Stored records:

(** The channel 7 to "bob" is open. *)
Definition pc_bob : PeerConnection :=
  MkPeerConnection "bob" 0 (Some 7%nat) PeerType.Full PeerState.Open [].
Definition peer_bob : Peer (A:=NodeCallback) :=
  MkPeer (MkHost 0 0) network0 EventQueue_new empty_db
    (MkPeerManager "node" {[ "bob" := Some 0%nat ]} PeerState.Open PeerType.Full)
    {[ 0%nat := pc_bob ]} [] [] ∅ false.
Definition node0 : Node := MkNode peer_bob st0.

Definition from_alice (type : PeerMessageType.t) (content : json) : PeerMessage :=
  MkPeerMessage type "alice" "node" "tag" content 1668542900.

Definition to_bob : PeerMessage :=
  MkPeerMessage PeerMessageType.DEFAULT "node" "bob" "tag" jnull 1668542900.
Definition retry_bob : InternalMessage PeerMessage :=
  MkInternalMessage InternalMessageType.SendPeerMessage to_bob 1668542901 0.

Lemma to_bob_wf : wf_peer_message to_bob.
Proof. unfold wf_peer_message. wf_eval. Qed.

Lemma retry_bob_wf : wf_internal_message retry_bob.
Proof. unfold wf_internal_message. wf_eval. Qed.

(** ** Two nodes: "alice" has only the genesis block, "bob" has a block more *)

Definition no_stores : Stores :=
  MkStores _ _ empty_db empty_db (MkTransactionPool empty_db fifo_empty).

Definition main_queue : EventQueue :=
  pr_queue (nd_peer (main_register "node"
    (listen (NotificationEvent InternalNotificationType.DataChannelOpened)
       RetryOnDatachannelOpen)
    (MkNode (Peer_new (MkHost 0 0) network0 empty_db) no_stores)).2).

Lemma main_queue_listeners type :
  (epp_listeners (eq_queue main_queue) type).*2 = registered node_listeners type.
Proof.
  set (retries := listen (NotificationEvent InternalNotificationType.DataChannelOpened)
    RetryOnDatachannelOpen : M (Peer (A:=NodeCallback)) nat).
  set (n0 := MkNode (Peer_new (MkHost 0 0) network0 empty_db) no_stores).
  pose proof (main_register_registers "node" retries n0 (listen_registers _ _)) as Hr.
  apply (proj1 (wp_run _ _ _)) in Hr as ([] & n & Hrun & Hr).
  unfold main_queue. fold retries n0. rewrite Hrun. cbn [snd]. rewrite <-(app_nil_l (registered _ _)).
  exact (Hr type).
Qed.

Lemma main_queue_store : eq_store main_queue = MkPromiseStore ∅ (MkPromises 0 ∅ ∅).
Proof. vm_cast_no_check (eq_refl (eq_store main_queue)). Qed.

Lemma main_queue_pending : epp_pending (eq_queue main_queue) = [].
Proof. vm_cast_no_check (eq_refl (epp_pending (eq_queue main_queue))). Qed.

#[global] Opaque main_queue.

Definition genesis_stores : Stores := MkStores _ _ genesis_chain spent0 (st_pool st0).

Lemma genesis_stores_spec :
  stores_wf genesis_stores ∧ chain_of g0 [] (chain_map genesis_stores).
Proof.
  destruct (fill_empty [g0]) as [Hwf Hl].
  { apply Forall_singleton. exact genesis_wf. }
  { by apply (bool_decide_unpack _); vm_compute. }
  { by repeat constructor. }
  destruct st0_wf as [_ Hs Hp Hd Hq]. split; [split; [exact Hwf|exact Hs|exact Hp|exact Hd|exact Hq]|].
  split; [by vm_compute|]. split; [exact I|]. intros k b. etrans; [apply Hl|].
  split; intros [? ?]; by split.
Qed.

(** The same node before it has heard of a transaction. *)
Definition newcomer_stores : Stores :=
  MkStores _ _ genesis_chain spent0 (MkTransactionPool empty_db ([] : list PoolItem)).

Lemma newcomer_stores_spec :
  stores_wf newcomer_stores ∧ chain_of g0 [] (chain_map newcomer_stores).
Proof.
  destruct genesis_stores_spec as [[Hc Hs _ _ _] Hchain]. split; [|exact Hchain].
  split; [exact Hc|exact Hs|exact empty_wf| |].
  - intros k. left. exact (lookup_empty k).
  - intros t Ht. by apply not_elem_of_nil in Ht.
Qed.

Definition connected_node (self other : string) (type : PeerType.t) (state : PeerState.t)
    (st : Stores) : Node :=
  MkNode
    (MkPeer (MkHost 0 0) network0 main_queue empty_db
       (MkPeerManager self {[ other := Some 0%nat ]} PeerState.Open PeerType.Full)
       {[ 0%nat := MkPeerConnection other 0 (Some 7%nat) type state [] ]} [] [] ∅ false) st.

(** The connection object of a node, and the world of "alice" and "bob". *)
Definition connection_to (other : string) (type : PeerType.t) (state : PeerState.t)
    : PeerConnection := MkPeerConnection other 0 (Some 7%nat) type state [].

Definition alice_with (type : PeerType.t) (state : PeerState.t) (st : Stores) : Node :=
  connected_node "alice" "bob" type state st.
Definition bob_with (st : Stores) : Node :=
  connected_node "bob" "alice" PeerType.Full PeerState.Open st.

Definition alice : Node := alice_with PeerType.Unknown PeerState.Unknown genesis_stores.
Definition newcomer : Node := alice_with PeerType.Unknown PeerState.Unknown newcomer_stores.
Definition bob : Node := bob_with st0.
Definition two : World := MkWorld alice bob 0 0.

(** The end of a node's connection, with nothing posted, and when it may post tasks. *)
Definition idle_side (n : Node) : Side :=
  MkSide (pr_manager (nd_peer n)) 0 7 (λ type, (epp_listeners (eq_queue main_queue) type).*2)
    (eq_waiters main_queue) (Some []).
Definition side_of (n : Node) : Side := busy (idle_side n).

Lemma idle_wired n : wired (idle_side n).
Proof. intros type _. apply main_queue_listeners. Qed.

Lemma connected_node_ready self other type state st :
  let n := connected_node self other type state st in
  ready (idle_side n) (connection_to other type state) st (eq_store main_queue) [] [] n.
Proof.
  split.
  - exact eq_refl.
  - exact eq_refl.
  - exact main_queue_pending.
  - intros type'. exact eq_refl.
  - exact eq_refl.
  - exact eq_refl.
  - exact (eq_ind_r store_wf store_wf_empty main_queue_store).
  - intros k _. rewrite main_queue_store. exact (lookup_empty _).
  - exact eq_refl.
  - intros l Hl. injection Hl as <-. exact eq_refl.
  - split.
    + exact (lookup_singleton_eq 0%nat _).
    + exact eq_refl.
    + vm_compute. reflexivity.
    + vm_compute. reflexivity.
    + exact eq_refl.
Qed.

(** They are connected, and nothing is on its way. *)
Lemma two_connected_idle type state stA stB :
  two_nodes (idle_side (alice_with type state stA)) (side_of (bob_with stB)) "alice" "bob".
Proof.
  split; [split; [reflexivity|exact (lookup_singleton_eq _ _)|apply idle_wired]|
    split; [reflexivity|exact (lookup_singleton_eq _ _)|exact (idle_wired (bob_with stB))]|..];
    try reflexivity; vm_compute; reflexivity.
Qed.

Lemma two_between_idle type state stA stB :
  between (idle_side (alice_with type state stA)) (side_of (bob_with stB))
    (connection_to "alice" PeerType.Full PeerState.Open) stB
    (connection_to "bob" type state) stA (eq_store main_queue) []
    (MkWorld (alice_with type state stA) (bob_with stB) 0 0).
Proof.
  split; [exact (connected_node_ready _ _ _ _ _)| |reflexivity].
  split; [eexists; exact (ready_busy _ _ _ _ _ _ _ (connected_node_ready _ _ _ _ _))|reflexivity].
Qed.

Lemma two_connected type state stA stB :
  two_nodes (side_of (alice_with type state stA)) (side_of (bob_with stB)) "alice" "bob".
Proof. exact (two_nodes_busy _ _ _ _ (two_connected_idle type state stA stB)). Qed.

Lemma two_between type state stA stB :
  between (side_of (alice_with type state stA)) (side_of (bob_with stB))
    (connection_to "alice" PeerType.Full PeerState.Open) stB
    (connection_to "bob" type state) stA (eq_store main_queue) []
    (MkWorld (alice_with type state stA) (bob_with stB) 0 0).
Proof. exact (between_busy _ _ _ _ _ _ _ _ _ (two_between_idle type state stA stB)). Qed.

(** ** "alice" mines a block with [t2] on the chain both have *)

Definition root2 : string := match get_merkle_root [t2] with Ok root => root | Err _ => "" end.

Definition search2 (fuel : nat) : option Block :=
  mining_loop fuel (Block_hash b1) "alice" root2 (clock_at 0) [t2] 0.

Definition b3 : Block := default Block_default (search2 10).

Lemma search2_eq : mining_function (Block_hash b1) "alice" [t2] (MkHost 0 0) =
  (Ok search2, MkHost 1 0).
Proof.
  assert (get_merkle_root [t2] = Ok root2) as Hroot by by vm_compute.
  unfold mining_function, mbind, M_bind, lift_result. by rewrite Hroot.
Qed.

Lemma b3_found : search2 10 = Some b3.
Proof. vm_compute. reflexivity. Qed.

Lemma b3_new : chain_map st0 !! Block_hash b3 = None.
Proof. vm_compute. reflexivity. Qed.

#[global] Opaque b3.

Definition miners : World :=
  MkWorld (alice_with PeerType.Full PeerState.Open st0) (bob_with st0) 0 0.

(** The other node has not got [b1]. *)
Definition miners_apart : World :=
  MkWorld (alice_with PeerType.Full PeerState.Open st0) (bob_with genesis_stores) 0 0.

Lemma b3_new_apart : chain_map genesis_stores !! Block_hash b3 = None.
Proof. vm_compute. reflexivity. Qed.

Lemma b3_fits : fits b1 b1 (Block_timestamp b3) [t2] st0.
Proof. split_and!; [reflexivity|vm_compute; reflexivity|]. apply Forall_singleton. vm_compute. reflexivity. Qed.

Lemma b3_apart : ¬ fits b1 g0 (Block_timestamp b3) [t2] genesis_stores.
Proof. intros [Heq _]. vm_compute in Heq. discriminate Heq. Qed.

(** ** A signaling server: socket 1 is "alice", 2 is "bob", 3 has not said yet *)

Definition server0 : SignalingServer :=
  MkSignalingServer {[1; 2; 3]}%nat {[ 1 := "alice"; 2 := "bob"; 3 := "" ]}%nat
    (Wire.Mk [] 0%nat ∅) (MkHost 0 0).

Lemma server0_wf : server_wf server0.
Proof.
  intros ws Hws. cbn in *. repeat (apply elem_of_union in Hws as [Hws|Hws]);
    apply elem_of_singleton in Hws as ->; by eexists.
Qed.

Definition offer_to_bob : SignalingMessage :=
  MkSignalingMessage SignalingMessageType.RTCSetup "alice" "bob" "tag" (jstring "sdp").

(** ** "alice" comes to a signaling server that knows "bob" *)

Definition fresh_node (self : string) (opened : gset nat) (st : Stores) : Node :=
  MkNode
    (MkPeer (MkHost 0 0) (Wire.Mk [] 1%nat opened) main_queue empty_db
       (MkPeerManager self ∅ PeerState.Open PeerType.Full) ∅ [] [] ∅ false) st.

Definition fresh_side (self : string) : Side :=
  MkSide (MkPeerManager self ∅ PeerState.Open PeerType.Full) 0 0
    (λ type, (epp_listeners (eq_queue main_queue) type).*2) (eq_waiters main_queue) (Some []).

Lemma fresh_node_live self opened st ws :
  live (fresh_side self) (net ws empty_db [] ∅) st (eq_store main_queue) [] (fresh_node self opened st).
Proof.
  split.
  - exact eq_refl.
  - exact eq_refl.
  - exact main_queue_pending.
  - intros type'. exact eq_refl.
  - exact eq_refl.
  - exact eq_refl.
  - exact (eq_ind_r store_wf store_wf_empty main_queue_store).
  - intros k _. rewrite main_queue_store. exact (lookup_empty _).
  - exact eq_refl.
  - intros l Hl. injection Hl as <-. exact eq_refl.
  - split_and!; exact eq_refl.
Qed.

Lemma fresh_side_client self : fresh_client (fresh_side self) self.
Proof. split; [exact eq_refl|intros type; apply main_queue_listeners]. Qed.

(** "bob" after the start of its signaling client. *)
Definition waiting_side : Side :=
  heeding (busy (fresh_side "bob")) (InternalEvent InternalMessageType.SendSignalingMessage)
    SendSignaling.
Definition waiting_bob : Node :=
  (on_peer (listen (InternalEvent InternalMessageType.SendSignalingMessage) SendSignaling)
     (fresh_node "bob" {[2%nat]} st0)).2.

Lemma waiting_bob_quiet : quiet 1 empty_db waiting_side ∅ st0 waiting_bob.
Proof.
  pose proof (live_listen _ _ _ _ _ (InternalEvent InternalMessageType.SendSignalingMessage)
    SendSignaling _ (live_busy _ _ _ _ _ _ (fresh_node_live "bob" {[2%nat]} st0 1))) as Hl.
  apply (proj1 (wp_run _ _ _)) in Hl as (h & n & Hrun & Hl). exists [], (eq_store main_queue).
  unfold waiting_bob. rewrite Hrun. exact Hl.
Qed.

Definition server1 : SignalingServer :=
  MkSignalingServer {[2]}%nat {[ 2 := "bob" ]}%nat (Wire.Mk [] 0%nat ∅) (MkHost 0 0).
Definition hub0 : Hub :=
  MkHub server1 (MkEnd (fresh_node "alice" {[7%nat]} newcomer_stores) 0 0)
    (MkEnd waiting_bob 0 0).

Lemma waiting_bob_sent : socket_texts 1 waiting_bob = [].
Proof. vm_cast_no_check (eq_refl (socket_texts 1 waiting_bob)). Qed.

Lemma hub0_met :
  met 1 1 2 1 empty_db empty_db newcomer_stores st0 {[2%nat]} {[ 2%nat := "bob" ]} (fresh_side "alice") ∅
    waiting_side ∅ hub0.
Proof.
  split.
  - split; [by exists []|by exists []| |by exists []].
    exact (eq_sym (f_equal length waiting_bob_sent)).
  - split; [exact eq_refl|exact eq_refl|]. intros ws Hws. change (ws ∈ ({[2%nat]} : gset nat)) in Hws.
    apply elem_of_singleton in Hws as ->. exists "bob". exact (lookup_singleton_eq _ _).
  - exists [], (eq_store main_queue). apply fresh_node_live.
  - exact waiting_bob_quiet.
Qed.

GOAL OF THE EXERCISE: If a line in the records contains the word "SendSignalingMessage", copy it out.

OUTPUT FOR THIS EXERCISE:
  heeding (busy (fresh_side "bob")) (InternalEvent InternalMessageType.SendSignalingMessage)
  (on_peer (listen (InternalEvent InternalMessageType.SendSignalingMessage) SendSignaling)
  pose proof (live_listen _ _ _ _ _ (InternalEvent InternalMessageType.SendSignalingMessage)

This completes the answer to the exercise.